Thanks to Michael Starr.

Wednesday, September 27, 2017

Goodfella's Henry Hill Plays Central Part in ESPN's "Playing for the Mob" 30 for 30

Some of it happened almost by accident, and some of it happened after years of determined work.

A chance meeting in prison. A failed minor league baseball player from Pittsburgh turned college basketball player in Boston. A talkative informant.

The combination thereof led to the downfall of a previously untouchable New York crime boss responsible for multiple murders and the largest cash heist in U.S. history, via cronies in Pittsburgh who ran a point-shaving scheme that paid a few players to keep scores within the spread at Boston College during the 1978-79 college basketball season.

That’s the story chronicled by the latest edition of ESPN’s 30 for 30 documentary seriesPlaying for the Mob ESPN 30 for 30, “Playing for the Mob,” which premiered Tuesday night on ESPN.

The film represented something of a white whale for executive producer and co-director Joe Lavine, who for years attempted and failed to get the project green-lighted before finally landing at ESPN.

A Trenton, New Jersey, native, Lavine grew up there about the same time as Jim Sweeney -- a schoolboy legend in Trenton who went on to star at BC. So Lavine was fascinated when he found out that Sweeney was one of a handful of Eagles players accused in connection with a the point-shaving scandal that was making national headlines in 1981.

That fascination only increased when the mobster who fingered Sweeney hit the big screen years later in Martin Scorsese’s “Goodfellas.”

“Every year I would pitch this story,” Lavine said. “I really wanted to get to the bottom of it from a personal curiosity [standpoint], and then also knowing that this had to be a great story.”

The highlights of the film are the interviews with the former mobsters, now all well past their primes after serving their time, including the gangster Ray Liotta made famous in “Goodfellas” -- Henry Hill.

At one point Hill curses, apologizes sheepishly to the camera, and then falls right back into his expletive-laden speech.
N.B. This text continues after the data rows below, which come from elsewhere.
(** * BadWords: the profanity filter of [badwords/check.py]

    A shallow embedding of [ProfanityFilter] and of the Python string
    operations it calls, followed by the properties of the filter.

    - Python [str] values are lists of Unicode code points.
    - Python [float] values are binary64 floats ([PrimFloat.float]); an integer
      threshold such as [1] behaves as the float of the same value in every
      test the filter performs (truthiness and ordered comparison).
    - [set[str]] is a [gset str].
    - Methods that read or write [self] are computations of a state monad over
      the instance.
    - Code outside [check.py] that the filter calls
      ([TextProcessor.process_text], the block matching of
      [difflib.SequenceMatcher], [str.lower], [str.isalpha]) is a parameter
      of the development. *)

From Stdlib Require Import ZArith NArith List Ascii String Floats.
From stdpp Require Import base gmap sets list.
Import ListNotations.

Local Open Scope bool_scope.
Local Open Scope nat_scope.

(** ** Python strings *)

Module PyStr.

Definition char := N.
Definition str := list char.

(** A literal of ASCII characters. *)
Definition lit (s : string) : str := map N_of_ascii (list_ascii_of_string s).

(** [str.isspace] on one code point: the characters CPython's
    [Py_UNICODE_ISSPACE] accepts; [str.split()] and [str.strip()] use it. *)
Definition isspace (c : char) : bool :=
  ((9 <=? c) && (c <=? 13) || (28 <=? c) && (c <=? 32)
   || (c =? 133) || (c =? 160) || (c =? 5760)
   || (8192 <=? c) && (c <=? 8202)
   || (c =? 8232) || (c =? 8233) || (c =? 8239) || (c =? 8287)
   || (c =? 12288))%N.

(** Strings of whitespace only, and strings without any. *)
Definition whitespace (s : str) : Prop := Forall (fun c => isspace c = true) s.
Definition spaceless (s : str) : Prop := Forall (fun c => isspace c = false) s.

(** [s.split()]: the maximal runs of non-whitespace characters, in order.
    [cur] is the run being read. *)
Fixpoint split_from (cur : str) (s : str) : list str :=
  match s with
  | [] => match cur with [] => [] | _ => [cur] end
  | c :: s' =>
      if isspace c
      then match cur with
           | [] => split_from [] s'
           | _ => cur :: split_from [] s'
           end
      else split_from (cur ++ [c]) s'
  end.

Definition split (s : str) : list str := split_from [] s.

(** [s.strip()]. *)
Fixpoint lstrip (s : str) : str :=
  match s with
  | [] => []
  | c :: s' => if isspace c then lstrip s' else s
  end.

Definition rstrip (s : str) : str := rev (lstrip (rev s)).

Definition strip (s : str) : str := rstrip (lstrip s).

(** [s.startswith(p)]. *)
Fixpoint startswith (p s : str) : bool :=
  match p, s with
  | [], _ => true
  | _ :: _, [] => false
  | a :: p', b :: s' => (a =? b)%N && startswith p' s'
  end.

(** [s * n]. *)
Fixpoint mul (s : str) (n : nat) : str :=
  match n with
  | O => []
  | S n' => s ++ mul s n'
  end.

(** [s.replace(old, new)] for a non-empty [old]: the occurrences of [old] are
    found from the left and do not overlap. [skip] counts the characters of
    an occurrence that are still to be passed over. *)
Fixpoint replace_from (old new : str) (skip : nat) (s : str) : str :=
  match s with
  | [] => []
  | c :: s' =>
      match skip with
      | S k => replace_from old new k s'
      | O =>
          if startswith old s
          then new ++ replace_from old new (length old - 1) s'
          else c :: replace_from old new 0 s'
      end
  end.

(** [s.replace(old, new)]; an empty [old] matches before every character and
    at the end. *)
Definition replace (old new : str) (s : str) : str :=
  match old with
  | [] => new ++ flat_map (fun c => c :: new) s
  | _ :: _ => replace_from old new 0 s
  end.

(** [s[-6:-4]]: the slice from the sixth-last to the fourth-last character
    (exclusive), both ends clamped to the string. *)
Definition slice_m6_m4 (s : str) : str :=
  drop (length s - 6) (take (length s - 4) s).

(** What "every occurrence replaced" means for a non-empty [old]: reading
    [s] from the left, an occurrence of [old] at the current position is
    replaced and reading resumes after it; any other character is kept. *)
Inductive Replaced (old new : str) : str -> str -> Prop :=
  | Replaced_nil : Replaced old new [] []
  | Replaced_here rest rest' :
      Replaced old new rest rest' ->
      Replaced old new (old ++ rest) (new ++ rest')
  | Replaced_keep c s s' :
      startswith old (c :: s) = false ->
      Replaced old new s s' ->
      Replaced old new (c :: s) (c :: s').

(** [old in s]: [old] occurs in [s] as a substring. *)
Definition occurs (old s : str) : Prop := exists pre post, s = pre ++ old ++ post.

(** The first occurrence of [old] in [s]: [s] is [pre ++ old ++ rest], and
    [old] occurs at no earlier position. *)
Definition leftmost (old pre rest s : str) : Prop :=
  s = pre ++ old ++ rest /\
  forall pre' rest', s = pre' ++ old ++ rest' -> length pre <= length pre'.

(** [r] is [s] with every occurrence of [old] replaced by [new], the
    occurrences taken from the left and not overlapping. This is the
    meaning of [str.replace] in terms of concatenation alone; it refers to
    none of the functions above. *)
Inductive Redacted (old new : str) : str -> str -> Prop :=
  | Redacted_none s : ~ occurs old s -> Redacted old new s s
  | Redacted_first pre rest s r :
      leftmost old pre rest s ->
      Redacted old new rest r ->
      Redacted old new s (pre ++ new ++ r).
It’s one of several seeming contradictions the gangster-turned-informant offers during the film, right along with this doozy early on: “I didn’t threaten him or nothin’,” Hill says in the film, “I just said, ‘It’s hard to play basketball with a broken arm.’”

Once a gangster, always a gangster.

“Playing for the Mob” makes good use of Scorsese’s classic, splicing in “Goodfellas” clips between interviews and using Liotta as the film’s narrator. The tone is set by black-and-white mug shots and film strips from surveillance of mobsters interspersed with BC team photos and action shots from newspaper coverage of the season. And, of course, there are betting lines with the pick circled and handwritten box scores with the names of the alleged conspirators highlighted.

The film also benefits from the fact that most of those involved agreed to speak on camera, including Sweeney, fellow accused BC players Ernie Cobb and Michael Bowie (who were completely vindicated), law enforcement officials and all the principals on the organized crime side of the story.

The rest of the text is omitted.